Lemma y_component_put (s : PhysicsState.t) (k : nat) (f : field) :
  sized names s -> 0 <= field_order f <= 9 ->
  _y_component c f (put w0 c s k)
  = (Ok (mk_ndarray c (Z.to_nat (field_order f * PhysicsState._n s))
           (Z.to_nat (PhysicsState._n s))),
     put w0 c s k).
Proof.
  intros [Hn Hlen] Hfo. unfold _y_component.
  rewrite (bind_ok _ _ _ _ _ (deref_put w0 c Hc s k)).
  rewrite (bind_ok _ _ _ _ _ (array_rep_put w0 c Hc s k)).
  pose proof N_ENGINEERING_FIELDS_nonneg as HE.
  rewrite expected_size_eq in Hlen. unfold len in Hlen.
  rewrite array_slice_range by (cbn [size]; nia).
  unfold ret. do 3 f_equal. lia.
Qed.

End Views.

Lemma constructed_sized (w : World) (c : ref) (s : PhysicsState.t) :
  constructed names w c = true -> objs w !! c = Some s -> sized names s.
Proof.
  intros H Hs. destruct (constructed_inv w c H) as (s' & Hs' & Hn & _ & Hlen & _).
  assert (s' = s) by congruence. subst s'.
  split; [rewrite Hn; unfold len; lia | assumption].
Qed.

(** C2. After a value is stored in field [x] through the view [C[i]] (7,
    say, which the buffer holds as the float 7.0), the column accessor
    [C.X] has that value at position [i], and a freshly obtained view
    [C[i]] reads [x] as that value. *)
Theorem write_through_view_is_visible
    (w : World) (c : ref) (s : PhysicsState.t) (i : Z) (val : scalar) (x : float64) :
  constructed names w c = true ->
  objs w !! c = Some s ->
  0 <= i < PhysicsState._n s ->
  np_coerce val = Ok x ->
  exists w',
    (v <- PhysicsState__getitem__ c (IInt i) ;; _EntityView_set_x v val) w
    = (Ok tt, w')
    /\ fst ((X <- PhysicsState_X c ;; array_get X i) w') = Ok x
    /\ fst ((v <- PhysicsState__getitem__ c (IInt i) ;; _EntityView_x v) w') = Ok x.
Proof.
  intros Hcon Hs Hi Hx.
  pose proof (constructed_sized w c s Hcon Hs) as Hsz.
  assert (Hc : (c < length (objs w))%nat) by (now apply lookup_lt_Some in Hs).
  rewrite <- (put_id w c s Hs).
  set (pos := Z.to_nat (PhysicsState._n s * 0 + i)).
  destruct (entity_cell s 0 i Hsz ltac:(lia) Hi) as [_ Hlt]. fold pos in Hlt.
  exists (put w c (poke pos x s) (ops w + 1)).
  unfold PhysicsState__getitem__, _EntityView_set_x, _EntityView_x, PhysicsState_X.
  norm. change (field_order f_x) with 0.
  split; [| split].
  - now apply float_fset_put.
  - rewrite (bind_ok _ _ _ _ _
               (y_component_put w c Hc _ _ f_x (sized_poke pos x s Hsz) ltac:(cbv; split; discriminate))).
    change (field_order f_x) with 0.
    erewrite (array_get_put w c Hc); [reflexivity | reflexivity | |].
    + cbn [size]. apply py_index_nonneg. cbn [poke PhysicsState._n PhysicsState.with_array]. lia.
    + cbn [off]. replace (Z.to_nat (0 * _) + Z.to_nat i)%nat with pos by (subst pos; lia).
      now apply poke_lookup.
  - erewrite float_fget_put; [reflexivity | assumption | now apply sized_poke | lia | exact Hi |].
    now apply poke_lookup.
Qed.

(** *** Names and indices *)

Lemma name_to_index_run (w : World) (c : ref) (s : PhysicsState.t) (name : option string) :
  objs w !! c = Some s ->
  _name_to_index c name w = (name_index (PhysicsState._entity_names s) name, w).
Proof.
  intros Hs. unfold _name_to_index.
  now rewrite (bind_ok _ _ _ _ _ (deref_live _ _ _ Hs)).
Qed.

Lemma name_index_absent (tbl : list string) (name : string) :
  name <> "" -> py_in name tbl = false ->
  name_index tbl (Some name) = Raise NoEntityError.
Proof.
  intros Hne Hin. unfold name_index.
  destruct (String.eqb_spec name ""); [contradiction|].
  now rewrite (list_index_absent _ _ Hin).
Qed.

Lemma name_index_present (tbl : list string) (name : string) :
  name <> "" -> In name tbl ->
  exists i : nat, name_index tbl (Some name) = Ok (Z.of_nat i) /\ tbl !! i = Some name.
Proof.
  intros Hne Hin. destruct (list_index_present _ _ Hin) as (i & Hi & Hl).
  exists i. split; [| exact Hl]. unfold name_index.
  destruct (String.eqb_spec name ""); [contradiction|].
  now rewrite Hi.
Qed.

Lemma name_to_index_empty (w : World) (c : ref) (s : PhysicsState.t) :
  objs w !! c = Some s ->
  _name_to_index c (Some "") w = (Ok PhysicsState.NO_INDEX, w).
Proof. intros Hs. now rewrite (name_to_index_run w c s). Qed.

Lemma name_to_index_absent (w : World) (c : ref) (s : PhysicsState.t) (name : string) :
  objs w !! c = Some s -> name <> "" ->
  py_in name (PhysicsState._entity_names s) = false ->
  _name_to_index c (Some name) w = (Raise NoEntityError, w).
Proof.
  intros Hs Hne Hin. rewrite (name_to_index_run w c s) by assumption.
  now rewrite name_index_absent.
Qed.

Lemma name_to_index_present (w : World) (c : ref) (s : PhysicsState.t) (name : string) :
  objs w !! c = Some s -> name <> "" ->
  In name (PhysicsState._entity_names s) ->
  exists i : nat,
    _name_to_index c (Some name) w = (Ok (Z.of_nat i), w)
    /\ PhysicsState._entity_names s !! i = Some name.
Proof.
  intros Hs Hne Hin.
  destruct (name_index_present _ _ Hne Hin) as (i & Hi & Hl).
  exists i. split; [| exact Hl].
  rewrite (name_to_index_run w c s) by assumption. now rewrite Hi.
Qed.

——

INSTRUCTIONS TO FOLLOW
An exact copy of every line above, start to finish, is required.

RESULT FOR THIS EXERCISE
Lemma y_component_put (s : PhysicsState.t) (k : nat) (f : field) :
  sized names s -> 0 <= field_order f <= 9 ->
  _y_component c f (put w0 c s k)
  = (Ok (mk_ndarray c (Z.to_nat (field_order f * PhysicsState._n s))
           (Z.to_nat (PhysicsState._n s))),
     put w0 c s k).
Proof.
  intros [Hn Hlen] Hfo. unfold _y_component.
  rewrite (bind_ok _ _ _ _ _ (deref_put w0 c Hc s k)).
  rewrite (bind_ok _ _ _ _ _ (array_rep_put w0 c Hc s k)).
  pose proof N_ENGINEERING_FIELDS_nonneg as HE.
  rewrite expected_size_eq in Hlen. unfold len in Hlen.
  rewrite array_slice_range by (cbn [size]; nia).
  unfold ret. do 3 f_equal. lia.
Qed.

End Views.

Lemma constructed_sized (w : World) (c : ref) (s : PhysicsState.t) :
  constructed names w c = true -> objs w !! c = Some s -> sized names s.
Proof.
  intros H Hs. destruct (constructed_inv w c H) as (s' & Hs' & Hn & _ & Hlen & _).
  assert (s' = s) by congruence. subst s'.
  split; [rewrite Hn; unfold len; lia | assumption].
Qed.

(** C2. After a value is stored in field [x] through the view [C[i]] (7,
    say, which the buffer holds as the float 7.0), the column accessor
    [C.X] has that value at position [i], and a freshly obtained view
    [C[i]] reads [x] as that value. *)
Theorem write_through_view_is_visible
    (w : World) (c : ref) (s : PhysicsState.t) (i : Z) (val : scalar) (x : float64) :
  constructed names w c = true ->
  objs w !! c = Some s ->
  0 <= i < PhysicsState._n s ->
  np_coerce val = Ok x ->
  exists w',
    (v <- PhysicsState__getitem__ c (IInt i) ;; _EntityView_set_x v val) w
    = (Ok tt, w')
    /\ fst ((X <- PhysicsState_X c ;; array_get X i) w') = Ok x
    /\ fst ((v <- PhysicsState__getitem__ c (IInt i) ;; _EntityView_x v) w') = Ok x.
Proof.
  intros Hcon Hs Hi Hx.
  pose proof (constructed_sized w c s Hcon Hs) as Hsz.
  assert (Hc : (c < length (objs w))%nat) by (now apply lookup_lt_Some in Hs).
  rewrite <- (put_id w c s Hs).
  set (pos := Z.to_nat (PhysicsState._n s * 0 + i)).
  destruct (entity_cell s 0 i Hsz ltac:(lia) Hi) as [_ Hlt]. fold pos in Hlt.
  exists (put w c (poke pos x s) (ops w + 1)).
  unfold PhysicsState__getitem__, _EntityView_set_x, _EntityView_x, PhysicsState_X.
  norm. change (field_order f_x) with 0.
  split; [| split].
  - now apply float_fset_put.
  - rewrite (bind_ok _ _ _ _ _
               (y_component_put w c Hc _ _ f_x (sized_poke pos x s Hsz) ltac:(cbv; split; discriminate))).
    change (field_order f_x) with 0.
    erewrite (array_get_put w c Hc); [reflexivity | reflexivity | |].
    + cbn [size]. apply py_index_nonneg. cbn [poke PhysicsState._n PhysicsState.with_array]. lia.
    + cbn [off]. replace (Z.to_nat (0 * _) + Z.to_nat i)%nat with pos by (subst pos; lia).
      now apply poke_lookup.
  - erewrite float_fget_put; [reflexivity | assumption | now apply sized_poke | lia | exact Hi |].
    now apply poke_lookup.
Qed.

(** *** Names and indices *)

Lemma name_to_index_run (w : World) (c : ref) (s : PhysicsState.t) (name : option string) :
  objs w !! c = Some s ->
  _name_to_index c name w = (name_index (PhysicsState._entity_names s) name, w).
Proof.
  intros Hs. unfold _name_to_index.
  now rewrite (bind_ok _ _ _ _ _ (deref_live _ _ _ Hs)).
Qed.

Lemma name_index_absent (tbl : list string) (name : string) :
  name <> "" -> py_in name tbl = false ->
  name_index tbl (Some name) = Raise NoEntityError.
Proof.
  intros Hne Hin. unfold name_index.
  destruct (String.eqb_spec name ""); [contradiction|].
  now rewrite (list_index_absent _ _ Hin).
Qed.

Lemma name_index_present (tbl : list string) (name : string) :
  name <> "" -> In name tbl ->
  exists i : nat, name_index tbl (Some name) = Ok (Z.of_nat i) /\ tbl !! i = Some name.
Proof.
  intros Hne Hin. destruct (list_index_present _ _ Hin) as (i & Hi & Hl).
  exists i. split; [| exact Hl]. unfold name_index.
  destruct (String.eqb_spec name ""); [contradiction|].
  now rewrite Hi.
Qed.

Lemma name_to_index_empty (w : World) (c : ref) (s : PhysicsState.t) :
  objs w !! c = Some s ->
  _name_to_index c (Some "") w = (Ok PhysicsState.NO_INDEX, w).
Proof. intros Hs. now rewrite (name_to_index_run w c s). Qed.

Lemma name_to_index_absent (w : World) (c : ref) (s : PhysicsState.t) (name : string) :
  objs w !! c = Some s -> name <> "" ->
  py_in name (PhysicsState._entity_names s) = false ->
  _name_to_index c (Some name) w = (Raise NoEntityError, w).
Proof.
  intros Hs Hne Hin. rewrite (name_to_index_run w c s) by assumption.
  now rewrite name_index_absent.
Qed.

Lemma name_to_index_present (w : World) (c : ref) (s : PhysicsState.t) (name : string) :
  objs w !! c = Some s -> name <> "" ->
  In name (PhysicsState._entity_names s) ->
  exists i : nat,
    _name_to_index c (Some name) w = (Ok (Z.of_nat i), w)
    /\ PhysicsState._entity_names s !! i = Some name.
Proof.
  intros Hs Hne Hin.
  destruct (name_index_present _ _ Hne Hin) as (i & Hi & Hl).
  exists i. split; [| exact Hl].
  rewrite (name_to_index_run w c s) by assumption. now rewrite Hi.
Qed.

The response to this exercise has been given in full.